Éducation
Quand j'étais grande, à l'école secondaire, le conseiller m’a suggéré de devenir enseignante de maternelle. Il m'a envoyée observer une classe de maternelle, et, bien sûr, ça m'a plu. Je suis allée au collège avec l'intention de devenir professeur de maternelle. Mais quand il s'agissait de choisir des cours, je ne voulais pas les cours d’éducation élémentaire. Je voulais les cours de littérature, je suis donc devenue major en littérature. Je ne cherchais pas Dieu, mais je crois que c'est Dieu dans la littérature qui m'a attirée. Maintenant je peux dire, que sont les grandes pensées des grands écrivains, à part celles de Dieu? Quelles sont toutes ces vérités éternelles et universelles, à part celles de Dieu? Mais alors, je savais seulement que j'étais attirée.
La religion ne m'a jamais attirée. En fait, je n’avais pas ce que d'autres semblaient avoir, mais de par cela, j’étais sur une voie en dehors. Je ne savais même pas ce que la religion était censée être. Ce n'était pas vraiment pour moi, et je n'avais aucun respect. Je n'ai pas eu un manque de respect non plus, mais je ne pouvais pas fabriquer un lien quelconque avec celle-ci ni même comprendre de quoi il pourrait s’agir ou ce que c’était vraiment. Je ne sentais pas Dieu dans une église ou une synagogue. La religion était une langue étrangère pour moi, et pas quelque chose que je prendrais la peine d'apprendre. Et je ne l'ai toujours pas.

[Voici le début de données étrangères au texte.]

Lemma ids_of_below capacity info x : info_ok capacity info ->
  x ∈ ids_of info -> Z.of_nat x < capacity.
Proof.
  intros Hok (k & Hk)%list_elem_of_lookup_1. pose proof (lookup_lt_Some _ _ _ Hk) as Hlt.
  rewrite (length_ids_of _ _ Hok) in Hlt.
  destruct (lookup_ids_of _ _ k Hok Hlt) as (y & _ & Hy & ?). congruence.
Qed.

Lemma created_snoc (results : list nat) x : (length results < 16)%nat ->
  <[length results := Some x]> (createdParticipants results)
  = createdParticipants (results ++ [x]).
Proof.
  intros Hl. unfold createdParticipants.
  rewrite fmap_app, length_app, <- app_assoc. simpl.
  rewrite insert_app_r_alt by (rewrite length_fmap; lia). rewrite length_fmap, Nat.sub_diag.
  replace (16 - length results)%nat with (S (16 - (length results + 1))) by lia. done.
Qed.

(** The pairs of the participants of an entry. *)
Abbreviation to_party i ids := ((fun x : nat => (x, i)) <$> ids).

Lemma to_party_ids (i : nat) (ids : list nat) : (to_party i ids).*1 = ids.
Proof.
  rewrite <- list_fmap_compose. rewrite <- (list_fmap_id ids) at 2. by apply list_fmap_ext.
Qed.

Lemma to_party_next asg (i : nat) (ids : list nat) k x : ids !! k = Some x ->
  (asg ++ to_party i (take k ids)) ++ [(x, i)] = asg ++ to_party i (take (S k) ids).
Proof.
  intros Hx. by rewrite (take_S_r _ _ _ Hx), fmap_app, <- app_assoc.
Qed.

Lemma assigned_ids asg (i : nat) (ids : list nat) :
  (asg ++ to_party i ids).*1 = asg.*1 ++ ids.
Proof. by rewrite fmap_app, to_party_ids. Qed.

(** One participant of the entry. *)
Lemma runs_prepare_next {E} stepId asg pool freeList x (i : nat)
    (Q : NimbleServerParticipants * (Z * option nat) -> Prop) :
  pool_wf pool -> Forall (fun p => Participant.isUsed p = false) (Pool.participants pool) ->
  NoDup (asg ++ [(x, i)]).*1 ->
  (forall y, y ∈ (asg ++ [(x, i)]).*1 -> Z.of_nat y < Pool.participantCapacity pool) ->
  Q (migrated_pool stepId (asg ++ [(x, i)]) pool freeList, (0, Some x)) ->
  sat E (nimbleServerParticipantsPrepare (migrated_pool stepId asg pool freeList)
           (Z.of_nat x) (Some i) stepId) Q.
Proof.
  intros Hwf Hfree Hnd Hlt HQ. pose proof (pool_length _ Hwf) as Hlen.
  pose proof (pool_capacity _ Hwf).
  assert (Hle : (length (asg ++ [(x, i)]).*1 <= length (Pool.participants pool))%nat).
  { apply distinct_below; [done|]. intros y Hy. specialize (Hlt y Hy). lia. }
  rewrite length_fmap, length_app in Hle. simpl in Hle.
  rewrite fmap_app in Hnd, Hlt. apply list.NoDup_app in Hnd as (Hnd & Hout & _).
  assert (Hx : x ∉ asg.*1). { intros Hin. apply (Hout x Hin). by left. }
  destruct (lookup_lt_is_Some_2 (Pool.participants pool) x) as [p Hp].
  { specialize (Hlt x). rewrite elem_of_app in Hlt. apply Nat2Z.inj_lt. rewrite Hlen.
    apply Hlt. right. by left. }
  pose proof Hp as Hp'. rewrite <- (lookup_unprepared stepId asg x) in Hp' by done.
  pose proof (Forall_lookup_1 _ _ _ _ Hfree Hp) as Hu. simpl in Hu.
  apply (runs_prepare _ _ _ _ _ p); simpl; rewrite ?length_prepare_all; [lia|lia|lia|done| |lia].
  rewrite (proj2 (Z.ltb_ge _ _)) by lia. rewrite Hu.
  unfold migrated_pool in HQ. rewrite prepare_all_snoc, (alter_as_insert _ _ _ _ Hp') in HQ.
  rewrite length_app in HQ. simpl in HQ.
  by replace (Z.of_nat (length asg) + 1) with (Z.of_nat (length asg + 1)) by lia.
Qed.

Quand j'étais au lycée, c'était une activité sociale que d’aller à ces services pour les fêtes, et une fois avec d’autres filles je suis allée dans une petite synagogue orthodoxe de l'extrémité nord de la ville, où je vivais. Seules, des personnes agées y étaient. Bien sûr, elles n'existent plus. Les petites vieilles dames étaient assises à un balcon et priaient avec ferveur. J'ai senti que ces femmes avaient quelque chose que je n'avais pas, et que ce qu'elles avaient était réel et bon, mais c'est le plus proche que j'ai jamais ressenti du profond sentiment religieux, sage.
Quand j'étais au collège, il y avait une jeune fille juive très religieuse. Son nom était Shulamith Moses. Elle était dispensée de cours le samedi. Je ne connaissais Shulamith qu'en passant. Une fois dans le vestiaire des femmes, elle me dit:« Vous savez, Gloria, un jour, vous aurez vraiment à vous réconcilier avec Dieu ». Je pensais Oh, et ne savais pas vraiment quoi en faire. Je ressentais un peu de honte et de désarroi et n'avait aucune idée de ce qu'il y avait peut-être à faire à ce sujet. Bien sûr, je n'ai rien fait. Je n'ai jamais oublié Shulamith.